On Sep 7, 2009, at 11:08 AM, Sam Ruby wrote:

> Simon Pieters wrote:
>> On Mon, 07 Sep 2009 10:21:55 +0200, Henri Sivonen <hsivonen@iki.fi>  
>> wrote:
>>>> More importantly, this is a HTML5 failure in waiting, because if  
>>>> people inline SVG, chances are they will inline whatever SVG they  
>>>> find in the wild, which may or may not include RDF/XML. Validly  
>>>> include, may I add, in fact recommended when it comes to  
>>>> annotating Creative Commons license info.
>>>
>>> I agree. This problem has no good solutions, as far as I can tell.
>>>
>>>  1) Leave RDF/XML-looking stuff non-conforming. Bad because copy- 
>>> pasting leads to a lot of errors about stuff that browsers will  
>>> ignore--just like they ignore the contents of <metadata> in XML.
>>>  2) Perform full Namespace processing in <metadata> subtrees. Bad  
>>> because this would introduce considerable complexity in order to  
>>> shuffle around namespaces of stuff that browsers (and so far even  
>>> validators!) end up ignoring. Adding a lot of complexity to tweak  
>>> the DOM only so that it can be ignored doesn't make sense.

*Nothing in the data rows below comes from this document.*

Lemma saveHorcruxes_loop_frame uuid slots counter fs r fs' p :
  0 <= counter -> counter + zlen slots < 2 ^ 32 ->
  saveHorcruxes_loop uuid counter slots fs = (r, fs') ->
  (forall k, counter <= k < counter + zlen slots -> p <> save_path uuid k) ->
  fs' !! p = fs !! p.
Proof.
  intros Hc Hn E Hp. pattern fs, fs'. eapply saveHorcruxes_loop_ind; [| | | | |exact E];
    [done..|intros ? ? ? E1 E2; by rewrite E2, E1|].
  intros k b fs1 Hk. apply saveFile_other. by apply Hp.
Qed.

(** New files can be made at [p] as long as nothing is there. *)
Definition creatable (fs : filesystem) (p : path) : Prop :=
  forall fs', fs ⊆ fs' -> fs' !! p = None -> open_write fs' p = true.

Lemma creatable_mono fs fs' p : fs ⊆ fs' -> creatable fs p -> creatable fs' p.
Proof. intros Hs Hc fs'' Hs'. apply Hc. by transitivity fs'. Qed.

Lemma saveFile_grows `{!OSLaws} b p fs : fs ⊆ (saveFile b p fs).2.
Proof. apply map_subseteq_spec. intros q n. apply saveFile_keeps. Qed.

(** Every horcrux ends up in its own file. *)
Lemma saveHorcruxes_loop_stores `{!OSLaws, !ReliableOS} uuid slots : forall counter fs fs',
  0 <= uuid -> 0 <= counter -> counter + zlen slots < 2 ^ 32 ->
  (forall k, counter <= k < counter + zlen slots ->
  fs !! save_path uuid k = None /\ creatable fs (save_path uuid k)) ->
  saveHorcruxes_loop uuid counter slots fs = (Ret (), fs') ->
  forall i h, slots !! i = Some (Some h) ->
  fs' !! save_path uuid (counter + Z.of_nat i) = Some (RegularFile (mContent h)).
Proof.
  induction slots as [|o slots IH]; intros counter fs fs' Hu Hc0 Hn Hf Hl i h Hi; [done|].
  destruct o as [h0|]; [|done]. rewrite saveHorcruxes_loop_cons in Hl.
  rewrite zlen_cons in *. pose proof (zlen_nonneg slots).
  destruct (Hf counter) as [Hnone Hcr]; [lia|].
  rewrite saveFile_stores, u32_small in Hl;
    [|lia|by unfold is_regular_file; rewrite Hnone|by apply Hcr].
  destruct i as [|i]; simpl in Hi.
  - injection Hi as ->. rewrite Z.add_0_r.
    eapply saveHorcruxes_loop_keeps; [| |exact Hl|]; [lia|lia|]. apply lookup_insert_eq.
  - replace (counter + Z.of_nat (S i)) with (counter + 1 + Z.of_nat i) by lia.
    eapply IH; [done| | | |exact Hl|done]; try lia.
    intros k Hk. destruct (Hf k) as [Hnk Hck]; [lia|].
    assert (Hne : save_path uuid counter <> save_path uuid k).
    { intros E. apply save_path_inj in E; lia. }
    rewrite lookup_insert_ne by done. split; [done|].
    apply (creatable_mono fs); [|done]. by apply insert_subseteq.
Qed.
End Saving.

(** * The invariant of a connection *)
Section Invariant.
Context `{OS}.

Definition buffers_ok (c : connection) : Prop :=
  is_object PreRequestHeader.t (mPreRequestHeaderBuffer c) /\
    is_object Request.Header (mRequestHeaderBuffer c) /\
    mConfig c = default_config.

(** A pre-request header was accepted: there is a slot for each announced
    horcrux, and the announced numbers are within the limits. *)
Definition accepted (c : connection) : Prop :=
  let p := mPreRequestHeader c in
  zlen (mCurrentRequestHorcruxes c) = PreRequestHeader.mNumHorcruxes p /\
    PreRequestHeader.mNumHorcruxes p <= mMaxNumHorcruxAccepted (mConfig c) /\
    PreRequestHeader.mTotalSize p <= mMaxTotalSizeAccepted (mConfig c) /\
    0 <= PreRequestHeader.mUuid p.

(** A request header was accepted: it names a free slot of this file, and the
    message buffer has the announced size. *)
Definition expecting_content (c : connection) : Prop :=
  let r := mRequestHeader c in
  accepted c /\ 0 <= Request.mIndex r /\
    mCurrentRequestHorcruxes c !! Z.to_nat (Request.mIndex r) = Some None /\
    Request.mUuid r = PreRequestHeader.mUuid (mPreRequestHeader c) /\
    zlen (mMessageBuffer c) = Request.mContentSize r.

Lemma accepted_few c : buffers_ok c -> accepted c -> zlen (mCurrentRequestHorcruxes c) <= 20.
Proof. intros (_ & _ & Hcfg) (Hn & Hm & _). rewrite Hcfg in Hm. simpl in Hm. lia. Qed.

Definition conn_inv (st : state) : Prop :=
  let c := st_conn st in
  buffers_ok c /\
    match st_op st with
    | Some ReadingPreRequestHeader => mCurrentRequestHorcruxes c = []
    | Some ReadingRequestHeader | Some (WritingResponse NextReadRequestHeader) => accepted c
    | Some ReadingRequestContent => expecting_content c
    | Some (WritingResponse NextSaveHorcruxes) =>
        accepted c /\ received (mCurrentRequestHorcruxes c)
    | Some (WritingResponse NextNothing) | None => True
    end.

Lemma conn_inv_Start fs : conn_inv (Start fs).
Proof. done. Qed.

Lemma length_resize {A} n (x : A) l : length (resize n x l) = n.
Proof. unfold resize. rewrite length_app, length_take, length_replicate. lia. Qed.

Lemma received_pre_header_ok c :
  pre_header_ok (deserializeHeader (new_object PreRequestHeader.default)
  (mPreRequestHeaderBuffer c)).
Proof. apply pre_header_wf, object_value_wf. Qed.

Lemma received_request_header_ok c :
  request_header_ok (deserializeHeader (new_object Request.defaultHeader)
  (mRequestHeaderBuffer c)).
Proof. apply request_header_wf, object_value_wf. Qed.

Lemma checkPreRequestHeader_spec c :
  checkPreRequestHeader c = true <->
  PreRequestHeader.mNumHorcruxes (mPreRequestHeader c) <= mMaxNumHorcruxAccepted (mConfig c) /\
  PreRequestHeader.mTotalSize (mPreRequestHeader c) <= mMaxTotalSizeAccepted (mConfig c).
Proof. unfold checkPreRequestHeader. repeat case_match; lia. Qed.

(** The request header check never goes out of bounds, and accepts exactly
    the free slots of the announced file. *)
Lemma checkRequestHeader_spec c :
  0 <= Request.mIndex (mRequestHeader c) ->
  exists ok, checkRequestHeader c = Ret ok /\
  (ok = true <->
  Request.mUuid (mRequestHeader c) = PreRequestHeader.mUuid (mPreRequestHeader c) /\
  mCurrentRequestHorcruxes c !! Z.to_nat (Request.mIndex (mRequestHeader c)) = Some None).
Proof.
  intros Hi. unfold checkRequestHeader.
  destruct (Z.eqb_spec (Request.mUuid (mRequestHeader c))
    (PreRequestHeader.mUuid (mPreRequestHeader c))) as [Hu|Hu]; cbn [negb];
    [|by exists false; split; [|intuition congruence]].
  destruct (Z.leb_spec (zlen (mCurrentRequestHorcruxes c)) (Request.mIndex (mRequestHeader c)))
    as [Hl|Hl].
  - exists false. split; [done|]. split; [done|]. intros [_ Hs].
    apply lookup_lt_Some in Hs. unfold zlen in Hl. lia.
  - unfold at_. destruct (lookup_lt_is_Some_2 (mCurrentRequestHorcruxes c)
    (Z.to_nat (Request.mIndex (mRequestHeader c)))) as [slot Hs]; [unfold zlen in Hl; lia|].
    rewrite Hs. cbn. eexists; split; [done|].
    destruct slot; simpl; intuition congruence.
Qed.

(** The handlers keep the invariant, and always return. *)
Lemma onPreRequestHeader_inv ec c fs :
  buffers_ok c -> mCurrentRequestHorcruxes c = [] ->
  exists st', onPreRequestHeader ec c fs = Ret st' /\ conn_inv st' /\ st_fs st' = fs.
Proof.
  intros Hb Hc. unfold onPreRequestHeader. destruct (ec_is_error ec); [by eexists|].
  pose proof (received_pre_header_ok c) as (Hu & Ht & Hn).
  set (p := deserializeHeader _ _) in *. clearbody p.
  destruct (checkPreRequestHeader _) eqn:E; [|by eexists].
  apply checkPreRequestHeader_spec in E as [E1 E2].
  eexists; split; [done|]. split; [|done]. split; [done|]. simpl in *.
  unfold accepted; simpl. repeat split; try done; try lia.
  unfold zlen. rewrite length_resize. lia.
Qed.

Lemma onRequestHeader_inv ec c fs :
  buffers_ok c -> accepted c ->
  exists st', onRequestHeader ec c fs = Ret st' /\ conn_inv st' /\ st_fs st' = fs.
Proof.
  intros Hb Ha. unfold onRequestHeader. destruct (ec_is_error ec); [by eexists|].
  pose proof (received_request_header_ok c) as (Hu & Hi & Hs & _).
  set (r := deserializeHeader _ _) in *. clearbody r.
  destruct (checkRequestHeader_spec (set_request_header c r)) as (ok & -> & Hok); [simpl; lia|].
  cbn [mbind outcome_bind]. destruct ok; [|by eexists].
  destruct Hok as [[Huuid Hslot] _]; [done|].
  eexists; split; [done|]. split; [|done]. split; [done|]. simpl.
  unfold expecting_content; simpl in *.
  split; [exact Ha|]. split; [lia|]. split; [done|]. split; [done|].
  unfold zlen. rewrite length_resize. lia.
Qed.

Lemma onRequestContent_inv ec c fs :
  buffers_ok c -> expecting_content c ->
  exists st', onRequestContent ec c fs = Ret st' /\ conn_inv st' /\ st_fs st' = fs.
Proof.
  intros Hb (Ha & Hi & Hs & _). unfold onRequestContent.
  destruct (ec_is_error ec); [by eexists|]. unfold assign.
  pose proof (lookup_lt_Some _ _ _ Hs) as Hlt.
  rewrite (proj2 (Nat.ltb_lt _ _) Hlt). cbn [mbind outcome_bind].
  destruct (forallb _ _) eqn:E;
    (eexists; split; [done|]; split; [|done]; split; [done|]).
  - apply forallb_received in E. split; [|done].
    unfold accepted, zlen; simpl. rewrite length_insert. apply Ha.
  - unfold accepted, zlen; simpl. rewrite length_insert. apply Ha.
Qed.

Lemma saveHorcruxes_run c fs :
  saveHorcruxes c fs =
  match saveHorcruxes_loop (PreRequestHeader.mUuid (mPreRequestHeader c)) 0
    (mCurrentRequestHorcruxes c) fs with
  | (Ret _, fs') => (Ret true, fs')
  | (Throw e, fs') => (Throw e, fs')
  | (Undef, fs') => (Undef, fs')
  end.
Proof. done. Qed.

(** The state that saving leaves. *)
Definition saving_ends (c : connection) (r : outcome () * filesystem) : outcome state :=
  match r with
  | (Ret _, fs) => Ret (mkState c fs None)
  | (Throw e, fs) => Ret (mkHandled c fs None (Some e))
  | (Undef, _) => Undef
  end.

Lemma onResponse_saves ec c fs :
  onResponse NextSaveHorcruxes ec c fs =
  saving_ends c (saveHorcruxes_loop (PreRequestHeader.mUuid (mPreRequestHeader c)) 0
    (mCurrentRequestHorcruxes c) fs).
Proof. simpl. rewrite saveHorcruxes_run. by destruct (saveHorcruxes_loop _ _ _ _) as [[] ?]. Qed.

(** A file of the connection [c] cannot be saved. *)
Definition connection_fails (c : connection) (fs fs' : filesystem) (e : exn) : Prop :=
  save_fails (PreRequestHeader.mUuid (mPreRequestHeader c)) 0 (mCurrentRequestHorcruxes c) fs fs' e.

Lemma saves_or_fails c fs :
  buffers_ok c -> accepted c -> received (mCurrentRequestHorcruxes c) ->
  exists fs', saveHorcruxes c fs = (Ret true, fs') \/
  exists e, saveHorcruxes c fs = (Throw e, fs') /\ connection_fails c fs fs' e.
Proof.
  intros Hb Ha Hr. pose proof (accepted_few c Hb Ha). pose proof (zlen_nonneg (mCurrentRequestHorcruxes c)).
  destruct (saveHorcruxes_loop_total (PreRequestHeader.mUuid (mPreRequestHeader c))
    (mCurrentRequestHorcruxes c) 0 fs) as (fs' & [E|(e & E & He)]); [lia|lia|done|..];
    exists fs'; rewrite saveHorcruxes_run, E; [by left|]. right. by exists e.
Qed.

Lemma onResponse_inv next ec c fs :
  conn_inv (mkState c fs (Some (WritingResponse next))) ->
  exists st', onResponse next ec c fs = Ret st' /\ conn_inv st' /\
  (next <> NextSaveHorcruxes -> st_fs st' = fs).
Proof.
  intros [Hb Hi]. destruct next; simpl in *; [by eexists| |by eexists].
  destruct Hi as [Ha Hr]. destruct (saves_or_fails c fs Hb Ha Hr) as (fs' & [->|(e & -> & _)]); by eexists.
Qed.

>>>  3) Leaving the DOM building as-is but proclaiming the RDF/XML- 
>>> looking stuff that infoset-wise isn't RDF/XML as conforming. Bad  
>>> because it would make authors believe that they are actually using  
>>> RDF/XML and worse because if someone wanted to consume that data  
>>> as RDF, they'd need to have dual code paths for text/html and XML  
>>> (and the DOM Consistency Design Principle is all about avoiding  
>>> that situation).
>> 4) Make SVG <metadata> a RAWTEXT element. This will silence the  
>> validator with little effort on Henri, while allowing authors to  
>> invoke an XML parser on its textContent to get the same stuff as  
>> they get when using XML, with more or less the same code path as  
>> when using XML directly. It would still allow validators to  
>> validate the contents if they want to. This has the drawback that  
>> if authors copy-and-paste only the start tag and only test in  
>> legacy browsers, the rest of the page will be eaten in new  
>> browsers. The content model of the SVG <metadata> element would  
>> need to change to allow plain text, at least in text/html.
>
> Suggestion: take a random svg image out of wikipedia and search for  
> "sodipodi".  Getting rid of the errors in a small portion of the  
> image isn't going to undo the damage to both the adoption of SVG or  
> the adoption of the conformance checker by flagging the remaining  
> "errors".

I think many of these cases are also errors in SVG 1.1, and are  
reported as such by the SVG 1.1 validator. Apparently, Wikipedia's  
adoption of SVG has not been hindered by these errors, though one may  
at this point doubt their willingness to adopt conformance checking.